§ Problem details
Write each entry out once more, please, precisely as shown.

§ Record set

.....

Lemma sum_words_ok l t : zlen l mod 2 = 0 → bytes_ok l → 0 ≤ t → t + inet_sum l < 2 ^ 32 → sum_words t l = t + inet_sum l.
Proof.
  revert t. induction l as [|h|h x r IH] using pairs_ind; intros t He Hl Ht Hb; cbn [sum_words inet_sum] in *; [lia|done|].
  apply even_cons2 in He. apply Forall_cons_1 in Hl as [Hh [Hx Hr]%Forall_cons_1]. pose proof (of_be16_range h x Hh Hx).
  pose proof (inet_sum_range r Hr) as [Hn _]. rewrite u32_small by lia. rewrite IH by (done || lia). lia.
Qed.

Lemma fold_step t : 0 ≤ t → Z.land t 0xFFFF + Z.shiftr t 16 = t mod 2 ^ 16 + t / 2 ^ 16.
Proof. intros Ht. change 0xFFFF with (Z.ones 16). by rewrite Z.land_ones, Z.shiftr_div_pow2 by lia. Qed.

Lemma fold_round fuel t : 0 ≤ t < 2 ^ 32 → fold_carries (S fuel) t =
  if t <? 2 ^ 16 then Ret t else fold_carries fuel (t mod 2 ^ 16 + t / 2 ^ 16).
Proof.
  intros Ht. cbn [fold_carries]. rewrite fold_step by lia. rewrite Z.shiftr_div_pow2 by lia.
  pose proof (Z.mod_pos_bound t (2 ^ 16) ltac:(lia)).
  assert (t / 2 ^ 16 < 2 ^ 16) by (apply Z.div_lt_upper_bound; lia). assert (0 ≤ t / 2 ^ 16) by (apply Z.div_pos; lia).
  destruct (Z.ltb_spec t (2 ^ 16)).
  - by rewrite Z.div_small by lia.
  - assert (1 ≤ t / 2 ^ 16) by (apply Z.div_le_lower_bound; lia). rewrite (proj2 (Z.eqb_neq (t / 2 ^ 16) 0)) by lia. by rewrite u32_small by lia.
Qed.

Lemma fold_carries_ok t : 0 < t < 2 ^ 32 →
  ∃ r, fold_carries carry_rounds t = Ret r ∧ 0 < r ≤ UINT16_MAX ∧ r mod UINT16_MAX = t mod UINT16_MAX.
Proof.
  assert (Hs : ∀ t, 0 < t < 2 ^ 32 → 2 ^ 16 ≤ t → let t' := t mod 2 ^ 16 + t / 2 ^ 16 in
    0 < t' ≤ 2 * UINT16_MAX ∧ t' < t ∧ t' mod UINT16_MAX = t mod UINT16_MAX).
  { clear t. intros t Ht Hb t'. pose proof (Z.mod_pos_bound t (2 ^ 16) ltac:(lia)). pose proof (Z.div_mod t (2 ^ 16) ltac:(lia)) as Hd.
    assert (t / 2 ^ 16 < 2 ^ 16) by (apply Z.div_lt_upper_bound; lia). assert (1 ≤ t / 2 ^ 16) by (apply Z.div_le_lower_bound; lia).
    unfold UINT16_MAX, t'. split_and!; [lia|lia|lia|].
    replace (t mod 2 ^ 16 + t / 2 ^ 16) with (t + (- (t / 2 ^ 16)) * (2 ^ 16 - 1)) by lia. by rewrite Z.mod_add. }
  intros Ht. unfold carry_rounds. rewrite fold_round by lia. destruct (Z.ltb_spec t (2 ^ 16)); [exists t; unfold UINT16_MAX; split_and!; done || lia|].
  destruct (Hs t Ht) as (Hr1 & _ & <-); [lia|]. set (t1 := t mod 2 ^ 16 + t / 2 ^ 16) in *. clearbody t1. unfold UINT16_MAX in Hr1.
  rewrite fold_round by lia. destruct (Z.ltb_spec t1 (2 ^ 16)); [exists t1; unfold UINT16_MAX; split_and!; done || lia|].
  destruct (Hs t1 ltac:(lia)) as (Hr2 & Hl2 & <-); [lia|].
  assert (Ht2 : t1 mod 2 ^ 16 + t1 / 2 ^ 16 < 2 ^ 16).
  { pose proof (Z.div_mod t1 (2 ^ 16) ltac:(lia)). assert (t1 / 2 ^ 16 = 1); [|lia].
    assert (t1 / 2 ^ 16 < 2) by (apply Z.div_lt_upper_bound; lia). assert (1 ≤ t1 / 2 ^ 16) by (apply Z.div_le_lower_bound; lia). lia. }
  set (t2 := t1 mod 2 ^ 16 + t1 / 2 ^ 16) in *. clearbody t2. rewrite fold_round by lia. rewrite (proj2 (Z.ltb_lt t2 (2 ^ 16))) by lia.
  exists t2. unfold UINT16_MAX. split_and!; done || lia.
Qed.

.....

§ Output of the exercise
Lemma sum_words_ok l t : zlen l mod 2 = 0 → bytes_ok l → 0 ≤ t → t + inet_sum l < 2 ^ 32 → sum_words t l = t + inet_sum l.
Proof.
  revert t. induction l as [|h|h x r IH] using pairs_ind; intros t He Hl Ht Hb; cbn [sum_words inet_sum] in *; [lia|done|].
  apply even_cons2 in He. apply Forall_cons_1 in Hl as [Hh [Hx Hr]%Forall_cons_1]. pose proof (of_be16_range h x Hh Hx).
  pose proof (inet_sum_range r Hr) as [Hn _]. rewrite u32_small by lia. rewrite IH by (done || lia). lia.
Qed.

Lemma fold_step t : 0 ≤ t → Z.land t 0xFFFF + Z.shiftr t 16 = t mod 2 ^ 16 + t / 2 ^ 16.
Proof. intros Ht. change 0xFFFF with (Z.ones 16). by rewrite Z.land_ones, Z.shiftr_div_pow2 by lia. Qed.

Lemma fold_round fuel t : 0 ≤ t < 2 ^ 32 → fold_carries (S fuel) t =
  if t <? 2 ^ 16 then Ret t else fold_carries fuel (t mod 2 ^ 16 + t / 2 ^ 16).
Proof.
  intros Ht. cbn [fold_carries]. rewrite fold_step by lia. rewrite Z.shiftr_div_pow2 by lia.
  pose proof (Z.mod_pos_bound t (2 ^ 16) ltac:(lia)).
  assert (t / 2 ^ 16 < 2 ^ 16) by (apply Z.div_lt_upper_bound; lia). assert (0 ≤ t / 2 ^ 16) by (apply Z.div_pos; lia).
  destruct (Z.ltb_spec t (2 ^ 16)).
  - by rewrite Z.div_small by lia.
  - assert (1 ≤ t / 2 ^ 16) by (apply Z.div_le_lower_bound; lia). rewrite (proj2 (Z.eqb_neq (t / 2 ^ 16) 0)) by lia. by rewrite u32_small by lia.
Qed.

Lemma fold_carries_ok t : 0 < t < 2 ^ 32 →
  ∃ r, fold_carries carry_rounds t = Ret r ∧ 0 < r ≤ UINT16_MAX ∧ r mod UINT16_MAX = t mod UINT16_MAX.
Proof.
  assert (Hs : ∀ t, 0 < t < 2 ^ 32 → 2 ^ 16 ≤ t → let t' := t mod 2 ^ 16 + t / 2 ^ 16 in
    0 < t' ≤ 2 * UINT16_MAX ∧ t' < t ∧ t' mod UINT16_MAX = t mod UINT16_MAX).
  { clear t. intros t Ht Hb t'. pose proof (Z.mod_pos_bound t (2 ^ 16) ltac:(lia)). pose proof (Z.div_mod t (2 ^ 16) ltac:(lia)) as Hd.
    assert (t / 2 ^ 16 < 2 ^ 16) by (apply Z.div_lt_upper_bound; lia). assert (1 ≤ t / 2 ^ 16) by (apply Z.div_le_lower_bound; lia).
    unfold UINT16_MAX, t'. split_and!; [lia|lia|lia|].
    replace (t mod 2 ^ 16 + t / 2 ^ 16) with (t + (- (t / 2 ^ 16)) * (2 ^ 16 - 1)) by lia. by rewrite Z.mod_add. }
  intros Ht. unfold carry_rounds. rewrite fold_round by lia. destruct (Z.ltb_spec t (2 ^ 16)); [exists t; unfold UINT16_MAX; split_and!; done || lia|].
  destruct (Hs t Ht) as (Hr1 & _ & <-); [lia|]. set (t1 := t mod 2 ^ 16 + t / 2 ^ 16) in *. clearbody t1. unfold UINT16_MAX in Hr1.
  rewrite fold_round by lia. destruct (Z.ltb_spec t1 (2 ^ 16)); [exists t1; unfold UINT16_MAX; split_and!; done || lia|].
  destruct (Hs t1 ltac:(lia)) as (Hr2 & Hl2 & <-); [lia|].
  assert (Ht2 : t1 mod 2 ^ 16 + t1 / 2 ^ 16 < 2 ^ 16).
  { pose proof (Z.div_mod t1 (2 ^ 16) ltac:(lia)). assert (t1 / 2 ^ 16 = 1); [|lia].
    assert (t1 / 2 ^ 16 < 2) by (apply Z.div_lt_upper_bound; lia). assert (1 ≤ t1 / 2 ^ 16) by (apply Z.div_le_lower_bound; lia). lia. }
  set (t2 := t1 mod 2 ^ 16 + t1 / 2 ^ 16) in *. clearbody t2. rewrite fold_round by lia. rewrite (proj2 (Z.ltb_lt t2 (2 ^ 16))) by lia.
  exists t2. unfold UINT16_MAX. split_and!; done || lia.
Qed.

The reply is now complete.